Exercise directions: Could you find every line in the records below that contains the word "false" and copy it?

(Saved data entries)
● ● ● ●

(** * LLM Council web client: streamed deliberation events and council settings

    A shallow embedding of the client modules of the repository:
    - [api.sendMessageStream] (the API client, server-sent event framing),
    - [App.jsx]: [handleSendMessage] and its event dispatcher, the settings
      handlers ([handleToggleModel], [handleRemoveModel],
      [handleSelectEditingCouncil], [handleSaveSettings]) and the sidebar
      recency helpers ([getLastInteracted], [sortConversationsByActivity],
      [mergeConversationsWithRecency]),
    together with a model of the deliberation session and of the Stage 2
    aggregation, which the repository specifies but whose code is not part of
    the client.

    React state is modelled by explicit state passing: a state setter called
    with an updater function is the application of that function to the
    current state, in program order. *)

From Stdlib Require Import String Ascii ZArith List Lia Permutation Sorted.
From stdpp Require Import base option list gmap strings.

Set Warnings "-register-all".
Open Scope string_scope.
Open Scope nat_scope.
Open Scope list_scope.

(* ===================================================================== *)
(** * JavaScript values *)
(* ===================================================================== *)

(** Values that travel through the client: what [JSON.parse] produces, plus
    [undefined].  A number is kept exactly as [mantissa * 10 ^ exponent];
    rounding to a double is not modelled (the client only tests numbers for
    truthiness).  Text is a sequence of code units below 256. *)
Inductive js_value : Type :=
| JSUndefined
| JSNull
| JSBool (b : bool)
| JSNum (mantissa exponent : Z)
| JSStr (s : string)
| JSArr (items : list js_value)
| JSObj (fields : list (string * js_value)).

(** [ToBoolean]. *)
Definition truthy (v : js_value) : bool :=
  match v with
  | JSUndefined | JSNull => false
  | JSBool b => b
  | JSNum m _ => negb (m =? 0)%Z
  | JSStr s => negb (String.eqb s "")
  | JSArr _ | JSObj _ => true
  end.

(** [a || b]. *)
Definition js_or (a b : js_value) : js_value := if truthy a then a else b.

(** The value [JSON.parse] keeps for a key that occurs several times is the
    last one. *)
Fixpoint assoc_last (k : string) (fs : list (string * js_value)) : option js_value :=
  match fs with
  | [] => None
  | (k', v) :: rest =>
      match assoc_last k rest with
      | Some w => Some w
      | None => if String.eqb k k' then Some v else None
      end
  end.

(** [v.k] for a key [k] that is no built-in property ([type], [data],
    [metadata], [message], [detail]): [None] stands for the [TypeError] raised
    on [null] and [undefined]; a primitive or an array has no such property. *)
Definition get_prop (v : js_value) (k : string) : option js_value :=
  match v with
  | JSUndefined | JSNull => None
  | JSObj fs => Some (default JSUndefined (assoc_last k fs))
  | JSBool _ | JSNum _ _ | JSStr _ | JSArr _ => Some JSUndefined
  end.

(** An [Error] object, as thrown by [fetch], by a stream reader or by
    [new Error(text)]: only its [message] is read. *)
Record js_error : Type := Error { message : string }.

(* ===================================================================== *)
(** * String primitives *)
(* ===================================================================== *)

Definition LF : ascii := "010"%char.
Definition DQUOTE : ascii := "034"%char.
Definition BACKSLASH : ascii := "092"%char.

Definition code (a : ascii) : nat := nat_of_ascii a.

Definition code_in (lo hi : nat) (a : ascii) : bool :=
  (lo <=? code a) && (code a <=? hi).

(** [WhiteSpace] and [LineTerminator] code units below 256: TAB, LF, VT, FF,
    CR, SP and NBSP. *)
Definition isWhiteSpace (a : ascii) : bool :=
  code_in 9 13 a || (code a =? 32) || (code a =? 160).

Fixpoint trimStart (s : string) : string :=
  match s with
  | EmptyString => EmptyString
  | String a r => if isWhiteSpace a then trimStart r else s
  end.

Fixpoint trimEnd (s : string) : string :=
  match s with
  | EmptyString => EmptyString
  | String a r =>
      match trimEnd r with
      | EmptyString => if isWhiteSpace a then EmptyString else String a EmptyString
      | t => String a t
      end
  end.

(** [s.trim()]. *)
Definition trim (s : string) : string := trimEnd (trimStart s).

(** [s.startsWith(p)]. *)
Definition startsWith (s p : string) : bool := String.prefix p s.

(** [s.slice(n)] for [0 <= n]. *)
Fixpoint slice_from (n : nat) (s : string) : string :=
  match n, s with
  | 0, _ => s
  | S n', String _ r => slice_from n' r
  | S _, EmptyString => EmptyString
  end.

(** [s.toLowerCase()] on code units below 256: A-Z and the accented capitals
    192-222 (but 215, the multiplication sign) move up by 32. *)
Definition lower_char (a : ascii) : ascii :=
  if code_in 65 90 a || (code_in 192 222 a && negb (code a =? 215))
  then ascii_of_nat (code a + 32) else a.

Fixpoint toLowerCase (s : string) : string :=
  match s with
  | EmptyString => EmptyString
  | String a r => String (lower_char a) (toLowerCase r)
  end.

(** [s.includes(p)]. *)
Fixpoint includes (s p : string) : bool :=
  String.prefix p s ||
  match s with
  | EmptyString => false
  | String _ r => includes r p
  end.

(** [buffer.split('\n\n')]: the pieces between the leftmost, non-overlapping
    blank lines; never the empty array. *)
Definition cons_head (a : ascii) (l : list string) : list string :=
  match l with
  | [] => [String a EmptyString]
  | p :: ps => String a p :: ps
  end.

Fixpoint split_blank_line (s : string) : list string :=
  match s with
  | EmptyString => [EmptyString]
  | String a r =>
      match r with
      | EmptyString => [String a EmptyString]
      | String b r' =>
          if Ascii.eqb a LF && Ascii.eqb b LF
          then EmptyString :: split_blank_line r'
          else cons_head a (split_blank_line r)
      end
  end.

(** [parts.join('\n\n')]. *)
Fixpoint join_blank_line (l : list string) : string :=
  match l with
  | [] => EmptyString
  | [p] => p
  | p :: ps => p +:+ String LF (String LF (join_blank_line ps))
  end.

(** The text of all chunks read so far. *)
Definition concat_text (chunks : list string) : string :=
  fold_right String.append EmptyString chunks.

(* ===================================================================== *)
(** * JSON.parse *)
(* ===================================================================== *)

(** The platform's [JSON.parse], written out for the JSON grammar (RFC 8259):
    [None] is a [SyntaxError].  A [\u] escape above 255 is outside the
    alphabet of this model and is refused.  Everything proved about the stream
    reader below holds for any parser; this one evaluates the examples. *)
Module Json.

Definition is_ws (a : ascii) : bool :=
  (code a =? 32) || (code a =? 9) || (code a =? 10) || (code a =? 13).

Fixpoint skip_ws (s : string) : string :=
  match s with
  | String a r => if is_ws a then skip_ws r else s
  | EmptyString => EmptyString
  end.

Definition digit_of (a : ascii) : option Z :=
  if code_in 48 57 a then Some (Z.of_nat (code a - 48)) else None.

Definition hex_of (a : ascii) : option nat :=
  if code_in 48 57 a then Some (code a - 48)
  else if code_in 97 102 a then Some (code a - 87)
  else if code_in 65 70 a then Some (code a - 55)
  else None.

(** Reads the digits at the head of [s]: the number they extend [acc] to, how
    many there were, and the rest. *)
Fixpoint read_digits (acc : Z) (cnt : nat) (s : string) : Z * nat * string :=
  match s with
  | String a r =>
      match digit_of a with
      | Some d => read_digits (10 * acc + d) (S cnt) r
      | None => (acc, cnt, s)
      end
  | EmptyString => (acc, cnt, s)
  end.

(** The literal [lit] at the head of [s]. *)
Definition expect (lit : string) (v : js_value) (s : string) : option (js_value * string) :=
  if String.prefix lit s then Some (v, slice_from (String.length lit) s) else None.

Definition parse_exponent (s : string) : option (Z * string) :=
  match s with
  | String e r =>
      if (code e =? 101) || (code e =? 69) then
        let '(neg, r1) :=
          match r with
          | String sg r' =>
              if code sg =? 45 then (true, r')
              else if code sg =? 43 then (false, r')
              else (false, r)
          | EmptyString => (false, r)
          end in
        let '(v, c, r2) := read_digits 0 0 r1 in
        if c =? 0 then None else Some (if neg then (- v)%Z else v, r2)
      else Some (0%Z, s)
  | EmptyString => Some (0%Z, s)
  end.

Definition parse_number (s : string) : option (js_value * string) :=
  let '(neg, s1) :=
    match s with
    | String a r => if code a =? 45 then (true, r) else (false, s)
    | EmptyString => (false, s)
    end in
  match s1 with
  | EmptyString => None
  | String a r =>
      match digit_of a with
      | None => None
      | Some d =>
          let '(ip, s2) :=
            if (d =? 0)%Z then (0%Z, r)
            else let '(v, _, r') := read_digits d 1 r in (v, r') in
          let frac :=
            match s2 with
            | String dot r2 =>
                if code dot =? 46 then
                  let '(v, c, r3) := read_digits ip 0 r2 in
                  if c =? 0 then None else Some (v, c, r3)
                else Some (ip, 0, s2)
            | EmptyString => Some (ip, 0, s2)
            end in
          match frac with
          | None => None
          | Some (m, fc, s3) =>
              match parse_exponent s3 with
              | None => None
              | Some (e, s4) =>
                  Some (JSNum (if neg then (- m)%Z else m) (e - Z.of_nat fc), s4)
              end
          end
      end
  end.

Definition simple_escape (e : ascii) : option ascii :=
  if code e =? 34 then Some DQUOTE
  else if code e =? 92 then Some BACKSLASH
  else if code e =? 47 then Some "/"%char
  else if code e =? 98 then Some "008"%char
  else if code e =? 102 then Some "012"%char
  else if code e =? 110 then Some "010"%char
  else if code e =? 114 then Some "013"%char
  else if code e =? 116 then Some "009"%char
  else None.

Definition unicode_escape (h1 h2 h3 h4 : ascii) : option ascii :=
  match hex_of h1, hex_of h2, hex_of h3, hex_of h4 with
  | Some a, Some b, Some c, Some d =>
      let n := ((a * 16 + b) * 16 + c) * 16 + d in
      if n <? 256 then Some (ascii_of_nat n) else None
  | _, _, _, _ => None
  end.

(** The characters of a string literal after its opening quote, up to the
    closing one. *)
Fixpoint parse_string_body (s : string) : option (string * string) :=
  match s with
  | EmptyString => None
  | String a r =>
      if code a =? 34 then Some (EmptyString, r)
      else if code a =? 92 then
        match r with
        | EmptyString => None
        | String e r' =>
            if code e =? 117 then
              match r' with
              | String h1 (String h2 (String h3 (String h4 r''))) =>
                  match unicode_escape h1 h2 h3 h4, parse_string_body r'' with
                  | Some c, Some (body, rest) => Some (String c body, rest)
                  | _, _ => None
                  end
              | _ => None
              end
            else
              match simple_escape e, parse_string_body r' with
              | Some c, Some (body, rest) => Some (String c body, rest)
              | _, _ => None
              end
        end
      else if code a <? 32 then None
      else
        match parse_string_body r with
        | Some (body, rest) => Some (String a body, rest)
        | None => None
        end
  end.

● ● ● ●

Solution:
  | JSUndefined | JSNull => false
  | EmptyString => false
              else if code sg =? 43 then (false, r')
              else (false, r)
          | EmptyString => (false, r)
    | String a r => if code a =? 45 then (true, r) else (false, s)
    | EmptyString => (false, s)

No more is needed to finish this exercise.